Guide To PyOD: A Python Toolkit For Outlier Detection

PyOD

PyOD is a flexible and scalable toolkit designed for detecting outliers or anomalies in multivariate data; hence the name PyOD (Python Outlier Detection). It was introduced by Yue Zhao, Zain Nasrullah and Zeng Li in May 2019 (JMLR (Journal of Machine learning) paper).

Before going into the details of PyOD, let us understand in brief what outlier detection means.

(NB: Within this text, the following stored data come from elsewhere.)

(** One send moves on, and the queue with it. *)
Lemma struct_send s i x pc q :
  struct_ok s → sends s !! i = Some x → s_pc x = pc →
  ∀ pc', (∀ o, pc' = SPoll o → is_Some o) → idle x = false →
  queue_ok q (holding (recv s)) → mq_taken q = mq_taken (queue s) →
  mq_closed q = mq_closed (queue s) →
  ((mq_claims q).*1 = (mq_claims (queue s)).*1 ∨ mq_closed (queue s) = false) →
  (∀ n c, mq_claims (queue s) !! n = Some c → ∃ c', mq_claims q !! n = Some c' ∧
     c'.1 = c.1 ∧ (c.2 = true → c'.2 = true)) →
  (∀ n m, mq_claims q !! n = Some (m, false) →
     pc' = SPublish n ∨ pc ≠ SPublish n ∧ mq_claims (queue s) !! n = Some (m, false)) →
  struct_ok (set_send i x pc' (set_queue q s)).
Proof.
  intros [Hq Hbox Hmsg Hown Hgot Hex Hcnt Hal Hfl Hcl] Hi Hpc pc' Hpoll Hidle Hq' Htk Hclo
    Hgrow Hkeep Hunp.
  split; simpl; try done.
  - intros j y o Hj Hy. apply list_lookup_insert_Some in Hj as [(<- & <- & _)|[Hne Hj]].
    + by apply Hpoll.
    + by eapply Hmsg.
  - intros n m Hn. destruct (Hunp n m Hn) as [->|[Hpn Hold]].
    + exists i. eexists. split; [apply list_lookup_insert_eq; by eapply lookup_lt_Some|done].
    + destruct (Hown n m Hold) as (j & y & Hj & Hy). exists j, y. split; [|done].
      rewrite list_lookup_insert_ne; [done|]. intros ->. congruence.
  - intros m Hm. destruct (Hkeep _ _ (Hgot m Hm)) as ([m' b] & Hc & Hc1 & Hc2).
    rewrite Htk. simpl in *. subst m'. by rewrite Hc, Hc2.
  - rewrite Hex, Htk. apply list_eq. intros k.
    destruct (decide (k < mq_taken (queue s) - uncalled (recv s))) as [Hk|Hk].
    + rewrite !lookup_take_lt, !list_lookup_fmap by lia.
      destruct Hq as [_ Htl _ _].
      destruct (lookup_lt_is_Some_2 (mq_claims (queue s)) k) as [c Hc]; [lia|].
      destruct (Hkeep _ _ Hc) as (c' & -> & Hc1 & _). rewrite Hc. simpl. by rewrite Hc1.
    + by rewrite !lookup_take_ge by lia.
  - intros j y Hj Hy. unfold live. simpl. apply list_lookup_insert_Some in Hj as
      [(<- & <- & _)|[Hne Hj]]; [by apply (Hfl i x)|by eapply Hfl].
  - intros e He. destruct (Hcl e He) as [Hc1 Hc2]. rewrite Hclo, Htk. split; [done|].
    destruct Hgrow as [Heq|Hf]; [|congruence].
    apply (f_equal length) in Heq. rewrite !length_fmap in Heq. lia.
Qed.

Lemma struct_send_step s t i s' :
  struct_ok s → send_step capacity t i s = Some (Done s') → struct_ok s'.
Proof.
  intros Hs. unfold send_step. destruct (sends s !! i) as [x|] eqn:Hi; [|done]. simpl.
  pose proof (so_queue _ Hs) as Hq.
  destruct (s_pc x) as [o|n| | |r] eqn:Hpc; [..|done]; intros Hst; simplify_eq.
  - destruct (so_msg _ Hs _ _ _ Hi Hpc) as [m ->]. simpl in Hst.
    destruct (mq_claim capacity m (queue s)) as [[n q]|[|]] eqn:Hcl; simplify_eq.
    + destruct (mq_claim_inv _ _ _ _ _ Hq Hcl) as (Hq' & -> & Hc & Ht & Hr & Hop & Hop').
      eapply struct_ext; [eapply (struct_send s i x _ q Hs Hi Hpc (SPublish _))|..]; try done.
      * unfold idle. by rewrite Hpc.
      * by rewrite Hop.
      * by right.
      * intros k c Hk. exists c. rewrite Hc. split; [by apply lookup_app_l_Some|done].
      * intros k m' Hk. rewrite Hc in Hk. apply lookup_app_Some in Hk as [Hk|[Hge Hk]].
        -- right. split; [congruence|done].
        -- apply list_lookup_singleton_Some in Hk as [Hk _]. left. f_equal. lia.
    + eapply struct_ext; [eapply (struct_send s i x _ (queue s) Hs Hi Hpc (SPoll (Some m)))|..];
        try done; try (by intros ? [= <-]); try (by unfold idle; rewrite Hpc); eauto.
    + eapply struct_ext; [eapply (struct_send s i x _ (queue s) Hs Hi Hpc (SDone _))|..];
        try done; try (by intros ? [= <-]); try (by unfold idle; rewrite Hpc); eauto.
  - eapply struct_ext; [eapply (struct_send s i x _ (mq_publish n (queue s)) Hs Hi Hpc SNotify)|..];
      try done.
    + unfold idle. by rewrite Hpc.
    + by apply publish_ok.
    + left. apply publish_msgs.
    + intros k c Hk. simpl. destruct (decide (k = n)) as [->|Hne].
      * rewrite list_lookup_alter_eq, Hk. by eexists.
      * rewrite list_lookup_alter_ne by done. by exists c.
    + intros k m' Hk. apply publish_lookup in Hk as (c' & Hk & _ & _ & Hn & Hne). simpl in *.
      right. destruct (decide (k = n)) as [->|Hkn]; [by specialize (Hn eq_refl)|].
      rewrite Hk, Hne by done. split; congruence.
  - eapply struct_ext; [eapply (struct_send s i x _ (queue s) Hs Hi Hpc SCount)|..]; try done; try (by intros ? [= <-]); try (by unfold idle; rewrite Hpc); eauto.
  - eapply struct_ext; [eapply (struct_send s i x _ (queue s) Hs Hi Hpc (SDone (Ok tt)))|..];
      try done; try (by intros ? [= <-]); try (by unfold idle; rewrite Hpc); eauto.
Qed.

Lemma struct_recv_step s t s' :
  struct_ok s → recv_step t s = Some (Done s') → struct_ok s'.
Proof.
  intros Hs. pose proof Hs as [Hq Hbox Hmsg Hown Hgot Hex Hcnt Hal Hfl Hcl].
  unfold recv_step. destruct (recv s) as [| |m|m| | | |r|] eqn:Hr; [..|done]; simpl in *;
    intros Hst; simplify_eq; try pose proof (Hbox ltac:(done)) as Hb.
  - split; simpl; rewrite ?Hr; try done. by intros m [|].
  - destruct (mq_pop (queue s)) as [[m q]|[|]] eqn:Hp; simplify_eq.
    + destruct (pop_ok _ _ _ Hq Hp) as (Hq' & Hh & Hc & Ht & Hrl & Hclo).
      split; simpl; rewrite ?Hc, ?Ht; try done.
      by intros m' [[= <-]|].
    + eapply struct_ext; [exact Hs|done..].
    + destruct (pop_closed _ _ Hq Hp). split; simpl; try done. by intros m [|].
  - split; simpl; try done. intros m' [|[= <-]]; [done|]. apply Hgot. by left.
  - rewrite Hb in Hst. simpl in Hst. simplify_eq.
    split; simpl; try done; [by intros m' [|]|].
    rewrite Hex. destruct Hq as [Hrel Htl _ _]. simpl in *.
    destruct (mq_taken (queue s)) as [|k] eqn:Hk; [lia|].
    rewrite !Nat.sub_0_r, Nat.sub_1_r. simpl. symmetry. apply take_S_r.
    pose proof (Hgot m (or_intror eq_refl)) as Hg. simpl in Hg. by rewrite list_lookup_fmap, Hg.
  - split; simpl; try done; [by apply release_ok|]. by intros m [|].
  - split; simpl; try done. by intros m [|].
  - split; simpl; try done. by intros m [|].
  - split; simpl; try done. by intros m [|].
Qed.

Lemma alive_app hs b : alive (hs ++ [b]) = alive hs + if b then 1 else 0.
Proof. unfold alive. by rewrite cnt_snoc. Qed.

Lemma alive_filter hs : length (filter (λ b, b = true) hs) = alive hs.
Proof.
  induction hs as [|[] hs IH]; [done|..].
  - rewrite filter_cons_True by done. simpl. by f_equal.
  - by rewrite filter_cons_False.
Qed.

Lemma live_lookup h s : live h s = true ↔ handles s !! h = Some true.
Proof. unfold live. destruct (handles s !! h) as [[]|]; simpl; split; congruence. Qed.

Lemma alive_drop hs h : hs !! h = Some true → alive (<[h := false]> hs) + 1 = alive hs.
Proof. intros Hh. pose proof (cnt_insert (λ b : bool, if b then 1 else 0) _ _ _ false Hh). simpl in *. unfold alive. lia. Qed.

(** Closing keeps the structure, and so does anything done to the signals. *)
Lemma struct_close s s' : struct_ok s → queue s' = mq_close (queue s) → recv s' = recv s →
  future_box s' = future_box s → sends s' = sends s → executed s' = executed s →
  sender_count s' = sender_count s → handles s' = handles s → struct_ok s'.
Proof.
  intros [? ? ? ? ? ? ? ? ? Hcl] Hq Hr Hb Hs He Hc Hh. unfold live in *.
  split; unfold live; rewrite ?Hq, ?Hr, ?Hb, ?Hs, ?He, ?Hc, ?Hh; try done.
  - by apply close_ok.
  - intros e Hd. split; [done|]. by apply (Hcl e).
Qed.

Lemma new_handle_ok s s' : struct_ok s → new_handle s = Some s' → struct_ok s'.
Proof.
  intros [? ? ? ? ? ? Hcnt Hal Hfl ?]. unfold new_handle. rewrite alive_filter.
  destruct (Z.ltb_spec (Z.of_nat (alive (handles s))) (2 ^ 63)); [|done]. intros [= <-].
  split; simpl; try done.
  - rewrite alive_app, Hcnt, wrap_small by lia. lia.
  - rewrite alive_app. lia.
  - intros i x Hi Hx. specialize (Hfl i x Hi Hx). apply live_lookup.
    apply live_lookup in Hfl. by apply lookup_app_l_Some.
Qed.

Lemma drop_handle_ok s h : struct_ok s → live h s = true →
  Forall (λ x, in_flight h x = false) (sends s) →
  struct_ok (set_handles (wrap64 (sender_count s - 1)) (<[h := false]> (handles s)) s) ∧
  (sender_count s = 1%Z → Forall (λ x, idle x = true) (sends s)).
Proof.
  intros [? ? ? ? ? ? Hcnt Hal Hfl ?] Hh Hno. apply live_lookup in Hh.
  pose proof (alive_drop _ _ Hh) as Hd. split.
  - split; simpl; try done.
    + rewrite Hcnt, wrap_small by lia. lia.
    + lia.
    + intros i x Hi Hx. specialize (Hfl i x Hi Hx). apply live_lookup. simpl.
      apply live_lookup in Hfl. rewrite list_lookup_insert_ne; [done|]. intros ->.
      rewrite Forall_lookup in Hno. specialize (Hno i x Hi). unfold in_flight in Hno.
      rewrite Nat.eqb_refl in Hno. unfold idle in Hx. by destruct (s_pc x).
  - intros Hone. apply Forall_lookup. intros i x Hi. destruct (idle x) eqn:Hx; [done|].
    specialize (Hfl i x Hi Hx). apply live_lookup in Hfl.
    destruct (decide (s_owner x = h)) as [He|Hne].
    + rewrite Forall_lookup in Hno. specialize (Hno i x Hi). unfold in_flight in Hno.
      rewrite He, Nat.eqb_refl in Hno. unfold idle in Hx. by destruct (s_pc x).
    + assert (<[h := false]> (handles s) !! s_owner x = Some true) as Hl
        by (by rewrite list_lookup_insert_ne).
      apply (cnt_lookup (λ b : bool, if b then 1 else 0)) in Hl.
      unfold alive in *. lia.
Qed.

Lemma struct_step s s' : struct_ok s → chan_step capacity s (Done s') → struct_ok s'.
Proof.
  intros Hs [h m Hl [= ->]|t i Ht Hst|t Ht Hst|s1 Hst [= ->]|h Hl [= ->]|Hl [= ->]|Hl [= ->]|
    h Hl Hno [= ->]|i s1 Hst [= ->]].
  - destruct Hs as [? ? Hmsg Hown ? ? ? ? Hfl ?]. split; simpl; try done.
    + intros i x o Hi Hx. apply lookup_app_Some in Hi as [Hi|[_ Hi]]; [by eapply Hmsg|].
      apply list_lookup_singleton_Some in Hi as [_ <-]. injection Hx as <-. by eexists.
    + intros n m' Hn. destruct (Hown n m' Hn) as (i & x & Hi & Hx). exists i, x.
      split; [by apply lookup_app_l_Some|done].
    + intros i x Hi Hx. apply lookup_app_Some in Hi as [Hi|[_ Hi]]; [by eapply Hfl|].
      by apply list_lookup_singleton_Some in Hi as [_ <-].
  - by eapply struct_send_step.
  - by eapply struct_recv_step.
  - by eapply new_handle_ok.
  - by eapply struct_close.
  - unfold receiver_close. destruct (negb _); [by eapply struct_close|done].
  - destruct Hs as [Hq Hbox ? ? ? Hex ? ? ? ?]. unfold receiver_droppable in Hl.
    destruct (recv s) eqn:Hr; try done; (split; simpl; try done; [by apply close_ok|by intros ? [|]]).
  - unfold sender_drop. destruct (drop_handle_ok s h Hs Hl Hno) as [Hs' _].
    destruct (_ && _); [by eapply struct_close|done].
  - unfold closer_step in Hst. destruct (closers s !! i) as [[b| |]|]; simplify_eq/=;
      by eapply struct_ext.
Qed.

What is outlier detection?

Outliers in data analysis refer to those data points which differ significantly from the majority of observations or do not conform to the trend/pattern followed by them. The process of identifying such suspicious data points is known as outlier detection. Detecting fraudulent transactions in the banking sector is an example of outlier detection. Following are some of our useful articles for detailed information on outlier detection:

Subscribe to our Newsletter

Join our editors every weekday evening as they steer you through the most significant news of the day, introduce you to fresh perspectives, and provide unexpected moments of joy
Your newsletter subscriptions are subject to AIM Privacy Policy and Terms and Conditions.

Overview of PyOD

PyOD is an open-source Python toolbox that provides over 20 outlier detection algorithms till date – ranging from traditional techniques like local outlier factor to novel neural network architectures such as adversarial models or autoencoders. The complete list of supported algorithms is available here

Highlighting features of PyOD toolkit

  • It is compatible with both Python 2 and Python 3 across Linux, MacOS and Windows operating systems. The compatibility is achieved using six library.
  • PyOD can give cumulative results by combining various outlier detection methods, detectors and ensembles.
  • It includes an easy-to-use API and interactive examples for the supported algorithms.
  • Optimization techniques such as parallelization and Just-In-Time (JIT) compilation can be employed for selected models whenever required.
  • Practices such as unit testing, code coverage, continuous integration and code maintainability checks are considered by the supported models.

Essential dependencies

Practical implementation

Here’s a demonstration of applying eight different outlier detection algorithms using PyOD library and comparing their visualization results. The code demonstrated here is tested with Google Colab having Python 3.7.10 and PyOD 0.8.7 versions. 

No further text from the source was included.